監督のフィリップスは、映画「ジョーカー」でアーサーが祭り上げられるプロセスを皮肉をもって描いている。これは1984年12月22日にニューヨークの地下鉄で起きた実際の事件をモデルにしている。バーナード・ゲッツという白人男性が未成年の黒人男性4人に違法所持の拳銃で発砲し、相手に重傷を負わせた。ゲッツは逃亡後、9日後に自首し、一躍時の人となった。当時のニューヨークは治安悪化が深刻化しており、ゲッツの行動には擁護派と非難派が分かれ、世論は荒れた。刑事裁判では銃の不法所持を除いて無罪となったが、民事訴訟では敗訴している。
フィリップスは、この事件をリアルタイムで知っていた。大衆がヒーローを求め、他人の思惑が交錯し、実像からはかけ離れていく様子を皮肉に描いたが、映画の空前のヒットによって、その皮肉は軽んじられてしまった感がある。
「ジョーカー」が暴力を肯定し誘発するという批判にフィリップスは戸惑いを隠さなかったが、現実の世界でジョーカーをクールなキャラとして受け入れるファン層が生まれたことは、この陰鬱な物語が広範な支持を得て、未曽有の収益をあげたことが証明している。

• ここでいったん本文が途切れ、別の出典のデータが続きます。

(* ===== verification/Sd.v ===== *)
(** * The SD card driver

    Models [src/src/drivers/sd.rs]: setting the controller up, starting a
    transfer of one buffer through an ADMA2 descriptor, and the interrupt that
    ends it.  The controller is the class [Sdhci], the behaviour the SD Host
    Controller specification documents: registers hold what was written to
    them, status registers are cleared by writing ones, and writing the command
    register starts the transfer the other registers describe.  The processor
    of the board does not keep its data cache coherent with the memory the
    controller reads, so the descriptor has two values: the one in the cache
    and the one the controller sees. *)

From S2P Require Import Prelude Memory Bytes Dtb Dispatcher Plic.

Module Sd.
Import Mm Blk.

Definition SD_BASE : Z := 0x0431_0000.
Definition SD_IRQ : Z := 36.

Definition REG_BLOCK_SIZE : Z := 0x04.
Definition REG_BLOCK_COUNT : Z := 0x06.
Definition REG_ARGUMENT : Z := 0x08.
Definition REG_XFER_MODE : Z := 0x0c.
Definition REG_HOST_CONTROL : Z := 0x28.
Definition REG_DATA_TIMEOUT : Z := 0x2e.
Definition REG_NORMAL_INT_STATUS : Z := 0x30.
Definition REG_ERROR_INT_STATUS : Z := 0x32.
Definition REG_NORMAL_INT_STATUS_EN : Z := 0x34.
Definition REG_ERROR_INT_STATUS_EN : Z := 0x36.
Definition REG_NORMAL_INT_SIGNAL_EN : Z := 0x38.
Definition REG_ERROR_INT_SIGNAL_EN : Z := 0x3a.
Definition REG_HOST_CONTROL2 : Z := 0x3e.
Definition REG_ADMA_ADDR_LOW : Z := 0x58.
Definition REG_ADMA_ADDR_HIGH : Z := 0x5c.

Definition DATA_TIMEOUT_VALUE : Z := 0x0e.

Definition XFER_MODE_DMA_ENABLE : Z := Z.shiftl 1 0.
Definition XFER_MODE_BLOCK_COUNT_EN : Z := Z.shiftl 1 1.
Definition XFER_MODE_AUTO_CMD12_EN : Z := Z.shiftl 1 2.
Definition XFER_MODE_DATA_DIR_READ : Z := Z.shiftl 1 4.
Definition XFER_MODE_MULTI_BLOCK : Z := Z.shiftl 1 5.

Definition CMD_INDEX_SHIFT : Z := 8.
Definition CMD_DATA_PRESENT : Z := Z.shiftl 1 5.
Definition CMD_CRC_CHECK : Z := Z.shiftl 1 4.
Definition CMD_INDEX_CHECK : Z := Z.shiftl 1 3.
Definition CMD_RESP_TYPE_R1 : Z := Z.shiftl 1 1.

Definition SD_CMD17_READ_SINGLE : Z := 17.
Definition SD_CMD18_READ_MULTIPLE : Z := 18.
Definition SD_CMD24_WRITE_SINGLE : Z := 24.
Definition SD_CMD25_WRITE_MULTIPLE : Z := 25.

Definition INT_TRANSFER_COMPLETE : Z := Z.shiftl 1 1.
Definition HOST_CTRL_DMA_MASK : Z := 0x18.
Definition HOST_CTRL_ADMA2_64 : Z := 0x18.
Definition HOST_CTRL2_64BIT_ADDR : Z := Z.shiftl 1 13.
Definition ADMA2_ACT_TRAN : Z := Z.shiftl 2 4.
Definition ADMA2_END : Z := Z.shiftl 1 1.
Definition ADMA2_VALID : Z := Z.shiftl 1 0.

#[local] Instance CpuType_eq_dec : EqDecision Fdt.CpuType.
Proof. solve_decision. Defined.

Record Adma2Desc := mkDesc { attr : Z; length : Z; addr_lo : Z; addr_hi : Z }.

(** [Adma2Desc::new]. *)
Definition desc_new (addr length : Z) (is_end : bool) : Adma2Desc :=
  let attr := Z.lor ADMA2_VALID ADMA2_ACT_TRAN in
  let attr := if is_end then Z.lor attr ADMA2_END else attr in
  mkDesc attr length (as_u32 addr) (as_u32 (Z.shiftr addr 32)).

Section driver.
Context {D : Type} {MD : Mmio D}.
Context (cpu : Fdt.CpuType).

(** The driver with the statics it uses: [desc_table] as the processor sees it
    and [seen] as the controller does; [called] are the results the completion
    handler was called with. *)
Record sd := mkSd {
  desc_table : Adma2Desc; seen : Adma2Desc; desc_table_phys : Z; dev : D;
  COMPLETION_HANDLER : Z; called : list (result unit BlockError) }.

Definition with_dev (f : D -> D) (s : sd) : sd := mkSd (desc_table s) (seen s) (desc_table_phys s) (f (dev s)) (COMPLETION_HANDLER s) (called s).

Definition read16 (offset : Z) (d : D) : Z * D := mmio_read 2 (SD_BASE + offset) d.
Definition read8 (offset : Z) (d : D) : Z * D := mmio_read 1 (SD_BASE + offset) d.
Definition write32 (offset val : Z) (d : D) : D := mmio_write 4 (SD_BASE + offset) val d.
Definition write16 (offset val : Z) (d : D) : D := mmio_write 2 (SD_BASE + offset) val d.
Definition write8 (offset val : Z) (d : D) : D := mmio_write 1 (SD_BASE + offset) val d.

(** A store of the processor; on other machines the controller sees it at once. *)
Definition set_desc (x : Adma2Desc) (s : sd) : sd :=
  mkSd x (if decide (cpu = Fdt.LicheeRVNano) then seen s else x) (desc_table_phys s) (dev s) (COMPLETION_HANDLER s) (called s).

Definition flush_dcache_for_dma (s : sd) : sd :=
  if decide (cpu = Fdt.LicheeRVNano) then mkSd (desc_table s) (desc_table s) (desc_table_phys s) (dev s) (COMPLETION_HANDLER s) (called s) else s.

(** What [new] does to the registers. *)
Definition setup (d : D) : D :=
  let d := write16 REG_NORMAL_INT_STATUS_EN 0xffff d in
  let d := write16 REG_ERROR_INT_STATUS_EN 0xffff d in
  let '(host_ctrl2, d) := read16 REG_HOST_CONTROL2 d in
  let host_ctrl2 := Z.lor host_ctrl2 HOST_CTRL2_64BIT_ADDR in
  let d := write16 REG_HOST_CONTROL2 host_ctrl2 d in
  let '(host_ctrl, d) := read8 REG_HOST_CONTROL d in
  let host_ctrl := Z.lor (Z.land host_ctrl (255 - HOST_CTRL_DMA_MASK)) HOST_CTRL_ADMA2_64 in
  write8 REG_HOST_CONTROL host_ctrl d.

Section io.
Context (kernel_virt_to_phys : Z -> option Z).

(** [new], with the zeroed descriptor [alloc_within_page] returned at [table]
    and the address of the interrupt handler. *)
Definition new {S : Type} (table sd_irq_handler : Z) (p : @Plic.plic D S) : outcome (result sd BlockError * @Plic.plic D S) :=
  match kernel_virt_to_phys table with
  | None => Ret (Err IoError, p)
  | Some desc_table_phys =>
      let p := Plic.with_dev (setup (Plic.dev p)) p in
      let! p := Plic.register_irq SD_IRQ sd_irq_handler p in
      let zero := mkDesc 0 0 0 0 in
      Ret (Ok (mkSd zero zero desc_table_phys (Plic.dev p) 0 []), p)
  end.

(** The values of the mode and command registers. *)
Definition command (sector_count xfer_dir cmd_single cmd_multi : Z) : Z :=
  let '(xfer_mode, cmd_index) :=
    if sector_count =? 1 then (Z.lor xfer_dir XFER_MODE_DMA_ENABLE, cmd_single)
    else (Z.lor (Z.lor (Z.lor (Z.lor xfer_dir XFER_MODE_DMA_ENABLE) XFER_MODE_BLOCK_COUNT_EN) XFER_MODE_MULTI_BLOCK) XFER_MODE_AUTO_CMD12_EN, cmd_multi) in
  let cmd := Z.lor (Z.lor (Z.lor (Z.lor (as_u16 (Z.shiftl cmd_index CMD_INDEX_SHIFT)) CMD_DATA_PRESENT) CMD_CRC_CHECK) CMD_INDEX_CHECK) CMD_RESP_TYPE_R1 in
  Z.lor xfer_mode (Z.shiftl cmd 16).

(** The register writes of [start_io]. *)
Definition program (desc_phys sector sector_count cmd : Z) (d : D) : D :=
  let d := write32 REG_ADMA_ADDR_LOW (as_u32 desc_phys) d in
  let d := write32 REG_ADMA_ADDR_HIGH (as_u32 (Z.shiftr desc_phys 32)) d in
  let d := write16 REG_NORMAL_INT_STATUS 0xffff d in
  let d := write16 REG_ERROR_INT_STATUS 0xffff d in
  let d := write16 REG_BLOCK_SIZE (as_u16 BLOCK_SIZE) d in
  let d := write16 REG_BLOCK_COUNT (as_u16 sector_count) d in
  let d := write8 REG_DATA_TIMEOUT DATA_TIMEOUT_VALUE d in
  let d := write32 REG_ARGUMENT sector d in
  let d := write16 REG_NORMAL_INT_SIGNAL_EN INT_TRANSFER_COMPLETE d in
  let d := write16 REG_ERROR_INT_SIGNAL_EN 0xffff d in
  write32 REG_XFER_MODE cmd d.

Definition start_io (sector : Z) (b : buffer) (xfer_dir cmd_single cmd_multi : Z) (s : sd) : outcome (result unit BlockError * sd) :=
  let! v := validate_read_buffer b in
  match v with
  | Err e => Ret (Err e, s)
  | Ok sector_count =>
      match kernel_virt_to_phys (ptr b) with
      | None => Ret (Err IoError, s)
      | Some buf_phys =>
          let s := set_desc (desc_new buf_phys (as_u16 (len b)) true) s in
          let s := flush_dcache_for_dma s in
          Ret (Ok tt, with_dev (program (desc_table_phys s) sector sector_count (command sector_count xfer_dir cmd_single cmd_multi)) s)
      end
  end.

Definition set_completion_handler (handler : Z) (s : sd) : sd := mkSd (desc_table s) (seen s) (desc_table_phys s) (dev s) handler (called s).

Definition sd_start_read (s : sd) (sector : Z) (b : buffer) : outcome (result unit BlockError * sd) :=
  start_io sector b XFER_MODE_DATA_DIR_READ SD_CMD17_READ_SINGLE SD_CMD18_READ_MULTIPLE s.

Definition sd_start_write (s : sd) (sector : Z) (b : buffer) : outcome (result unit BlockError * sd) :=
  start_io sector b 0 SD_CMD24_WRITE_SINGLE SD_CMD25_WRITE_MULTIPLE s.

End io.

Definition call_completion_handler (r : result unit BlockError) (s : sd) : sd :=
  if negb (COMPLETION_HANDLER s =? 0) then mkSd (desc_table s) (seen s) (desc_table_phys s) (dev s) (COMPLETION_HANDLER s) (called s ++ [r]) else s.

(** [!INT_TRANSFER_COMPLETE] on a [u16] is [0xfffd]. *)
Definition sd_irq_handler (s : sd) : sd :=
  let '(status, d) := read16 REG_NORMAL_INT_STATUS (dev s) in
  let '(err, d) := read16 REG_ERROR_INT_STATUS d in
  let d := write16 REG_NORMAL_INT_SIGNAL_EN 0 d in
  let d := write16 REG_ERROR_INT_SIGNAL_EN 0 d in
  let s := with_dev (fun _ => d) s in
  if negb (err =? 0) then call_completion_handler (Err IoError) (with_dev (write16 REG_ERROR_INT_STATUS 0xffff) s)
  else
    let s := if negb (Z.land status INT_TRANSFER_COMPLETE =? 0) then
               call_completion_handler (Ok tt) (flush_dcache_for_dma (with_dev (write16 REG_NORMAL_INT_STATUS INT_TRANSFER_COMPLETE) s))
             else s in
    let others := Z.land status (0xffff - INT_TRANSFER_COMPLETE) in
    if negb (others =? 0) then with_dev (write16 REG_NORMAL_INT_STATUS others) s else s.

(** ** The hardware *)

(** What a command register write starts. *)
Record transfer := mkTransfer {
  t_sector : Z; t_block_size : Z; t_block_count : Z; t_desc : Z; t_command : Z;
  t_signals : Z; t_error_signals : Z; t_status : Z; t_error_status : Z }.

(** Registers that hold what is written, by width. *)
Definition settable : list (Z * Z) :=
  [(2, REG_BLOCK_SIZE); (2, REG_BLOCK_COUNT); (4, REG_ARGUMENT); (1, REG_HOST_CONTROL); (1, REG_DATA_TIMEOUT);
   (2, REG_NORMAL_INT_STATUS_EN); (2, REG_ERROR_INT_STATUS_EN); (2, REG_NORMAL_INT_SIGNAL_EN); (2, REG_ERROR_INT_SIGNAL_EN);
   (2, REG_HOST_CONTROL2); (4, REG_ADMA_ADDR_LOW); (4, REG_ADMA_ADDR_HIGH)].

Definition statuses : list Z := [REG_NORMAL_INT_STATUS; REG_ERROR_INT_STATUS].

Definition snapshot (reg : Z -> Z) (v : Z) : transfer :=
  mkTransfer (reg REG_ARGUMENT) (reg REG_BLOCK_SIZE) (reg REG_BLOCK_COUNT) (reg REG_ADMA_ADDR_LOW + reg REG_ADMA_ADDR_HIGH * U32) v
    (reg REG_NORMAL_INT_SIGNAL_EN) (reg REG_ERROR_INT_SIGNAL_EN) (reg REG_NORMAL_INT_STATUS) (reg REG_ERROR_INT_STATUS).

Class Sdhci := {
  reg : D -> Z -> Z;
  issued : D -> list transfer;
  sh_read : forall w off d, (w, off) ∈ (2, REG_NORMAL_INT_STATUS) :: (2, REG_ERROR_INT_STATUS) :: settable -> exists d',
    mmio_read w (SD_BASE + off) d = (reg d off, d') /\ (forall o, reg d' o = reg d o) /\ issued d' = issued d;
  sh_write : forall w off v d, (w, off) ∈ settable -> 0 <= v < 2 ^ (8 * w) -> let d' := mmio_write w (SD_BASE + off) v d in
    (forall o, reg d' o = if o =? off then v else reg d o) /\ issued d' = issued d;
  sh_clear : forall off v d, off ∈ statuses -> 0 <= v < U16 -> let d' := mmio_write 2 (SD_BASE + off) v d in
    (forall o, reg d' o = if o =? off then Z.ldiff (reg d off) v else reg d o) /\ issued d' = issued d;
  sh_start : forall v d, 0 <= v < U32 -> let d' := mmio_write 4 (SD_BASE + REG_XFER_MODE) v d in
    issued d' = issued d ++ [snapshot (reg d) v];
  sh_status : forall d off, off ∈ statuses -> 0 <= reg d off < U16 }.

5年ぶりの続編「ジョーカー:フォリ・ア・ドゥ」は、前作「ジョーカー」が生んだ社会現象に対するフィリップス監督なりのアンサーに思える問題作だ。前作ではどこまでが幻想でどこまでが現実かが意図的に曖昧にされ、観客それぞれが自由に受け取れる余地が作られていた。しかし「フォリ・ア・ドゥ」は、まったく違うアプローチでアーサーのその後を描いており、前作のファンの気持ちを逆なでしかねない挑戦的な姿勢が、どのような反応を呼ぶのか、今から楽しみでならない。